Copy exactly the lines of the records below, and only those lines, beginning with the line that contains "[gsize] stored in" and ending with the line that contains "objects) lives in".

================

(** * VA surface abstraction (gst-libs/gst/vaapi/gstvaapisurface.c)

    A shallow embedding of the surface object of gstreamer-vaapi: the three
    creation strategies, teardown, the parent-context accessors, image
    derivation and transfer, subpicture (overlay) association and the status
    query, together with the properties of the surface specification.

    Conventions of the embedding.
    - C integers ([guint], [gint], VA identifiers) are [Z]; where the source
      converts a value to a 32-bit type that may not hold it (a [gint] or a
      [gsize] stored in a [uint32_t] or a [guint], an unsigned value stored
      in an [int32_t]) the wrap-around is written out ([as_guint32],
      [as_gint32]).
    - A C function that mutates the surface takes the surface record and
      returns the updated one; everything outside the surface (the VA driver
      behind the display, the display lock, reference counts of other
      objects) lives in a [World] that is threaded through a small state and
      failure monad [M].  Failure ([None]) stands for a dereference of a NULL
      display, which the source does not guard against in some functions.
    - The [World] keeps a chronological [trace] of display lock and unlock
      operations, VA driver calls and reference-count operations.
    - Diagnostic output (GST_DEBUG, GST_ERROR, GST_WARNING, g_warning) is
      not modelled. *)

From Stdlib Require Import ZArith List Bool Lia Permutation.
Import ListNotations.
Open Scope Z_scope.

(** ** Identifiers and constants of the VA API *)

Definition VAStatus := Z.
Definition VASurfaceID := Z.
Definition VAImageID := Z.
Definition VASubpictureID := Z.

Definition VA_INVALID_ID : Z := 0xffffffff.
Definition VA_INVALID_SURFACE : Z := VA_INVALID_ID.
Definition VA_SURFACE_ATTRIB_SETTABLE : Z := 0x00000002.
Definition VA_SURFACE_ATTRIB_MEM_TYPE_VA : Z := 0x00000001.
Definition VA_SURFACE_EXTBUF_DESC_ENABLE_TILING : Z := 0x80000000.

Definition GstVideoFormat := Z.
Definition GST_VIDEO_FORMAT_UNKNOWN : GstVideoFormat := 0.
Definition GST_VIDEO_FORMAT_ENCODED : GstVideoFormat := 1.

(** Conversion to a 32-bit unsigned type ([guint], [guint32], [uint32_t]):
    the value modulo 2^32. *)
Definition as_guint32 (v : Z) : Z := v mod 2 ^ 32.

(** Conversion to a 32-bit signed type ([int32_t]): the value congruent
    modulo 2^32 in the signed range. *)
Definition as_gint32 (v : Z) : Z := (v + 2 ^ 31) mod 2 ^ 32 - 2 ^ 31.

(** Object pointers.  Subpictures and buffer proxies are compared by
    address in the source, so they are addresses here; their fields are read
    through the accessors of the environment below. *)
Definition GstVaapiDisplay := N.
Definition GstVaapiContext := N.
Definition GstVaapiSubpicture := N.
Definition GstVaapiBufferProxy := N.

(** ** Plain data *)

Record GstVaapiRectangle := {
  rect_x : Z;        (* guint32 x *)
  rect_y : Z;        (* guint32 y *)
  rect_width : Z;    (* guint32 width *)
  rect_height : Z    (* guint32 height *)
}.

================

§ **RESULT OF THIS TASK**:
      [gsize] stored in a [uint32_t] or a [guint], an unsigned value stored
      in an [int32_t]) the wrap-around is written out ([as_guint32],
      [as_gint32]).
    - A C function that mutates the surface takes the surface record and
      returns the updated one; everything outside the surface (the VA driver
      behind the display, the display lock, reference counts of other
      objects) lives in a [World] that is threaded through a small state and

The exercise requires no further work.